• **Collected data**
════════════════

(** * Bioaerosol automation service: the ingestion / merge loop of [Automate.py]

    A shallow embedding of [load_existing_history], [save_atomic] and of one
    iteration of the [while True] loop of [main], together with the pandas
    operations the loop relies on ([pivot_table], [concat],
    [drop_duplicates], [sort_values], [iloc]).

    Modelling choices, all of them visible in the definitions below:
    - the [Date] and [Time] columns hold strings ([read_csv] leaves
      ["2024-01-01"] and ["00:00"] as [str]); Python compares [str] by code
      point, which on UTF-8 bytes is [String.compare];
    - concentrations are rationals ([Q]); the one float computation of the
      source, the mean taken by [pivot_table], is the exact quotient, stored
      in reduced form so that equal numbers are equal terms; the rounding of
      float64 is not followed, and where a property gives the value of a
      mean it is the mean of a single number, on which the two agree;
    - a cell of the batch file may be missing ([NaN]); the pivot leaves out
      the rows with a missing cell, as pandas does;
    - a wide row carries its key and an association list from column name to
      value; a column of the frame that a row does not list is [NaN] there;
    - Python exceptions are values of [exn] in a state-and-exception monad;
      the state persists when a computation raises, as Python's does. *)

From Stdlib Require Import List String Ascii Bool Arith Lia.
From Stdlib Require Import NArith ZArith QArith Qreduction.
From Stdlib Require Import Sorting.Sorted Setoid.
Import ListNotations.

════════════════

• **Activity**
With nothing left out, print the data above exactly.

• **Response to this task**
(** * Bioaerosol automation service: the ingestion / merge loop of [Automate.py]

    A shallow embedding of [load_existing_history], [save_atomic] and of one
    iteration of the [while True] loop of [main], together with the pandas
    operations the loop relies on ([pivot_table], [concat],
    [drop_duplicates], [sort_values], [iloc]).

    Modelling choices, all of them visible in the definitions below:
    - the [Date] and [Time] columns hold strings ([read_csv] leaves
      ["2024-01-01"] and ["00:00"] as [str]); Python compares [str] by code
      point, which on UTF-8 bytes is [String.compare];
    - concentrations are rationals ([Q]); the one float computation of the
      source, the mean taken by [pivot_table], is the exact quotient, stored
      in reduced form so that equal numbers are equal terms; the rounding of
      float64 is not followed, and where a property gives the value of a
      mean it is the mean of a single number, on which the two agree;
    - a cell of the batch file may be missing ([NaN]); the pivot leaves out
      the rows with a missing cell, as pandas does;
    - a wide row carries its key and an association list from column name to
      value; a column of the frame that a row does not list is [NaN] there;
    - Python exceptions are values of [exn] in a state-and-exception monad;
      the state persists when a computation raises, as Python's does. *)

From Stdlib Require Import List String Ascii Bool Arith Lia.
From Stdlib Require Import NArith ZArith QArith Qreduction.
From Stdlib Require Import Sorting.Sorted Setoid.
Import ListNotations.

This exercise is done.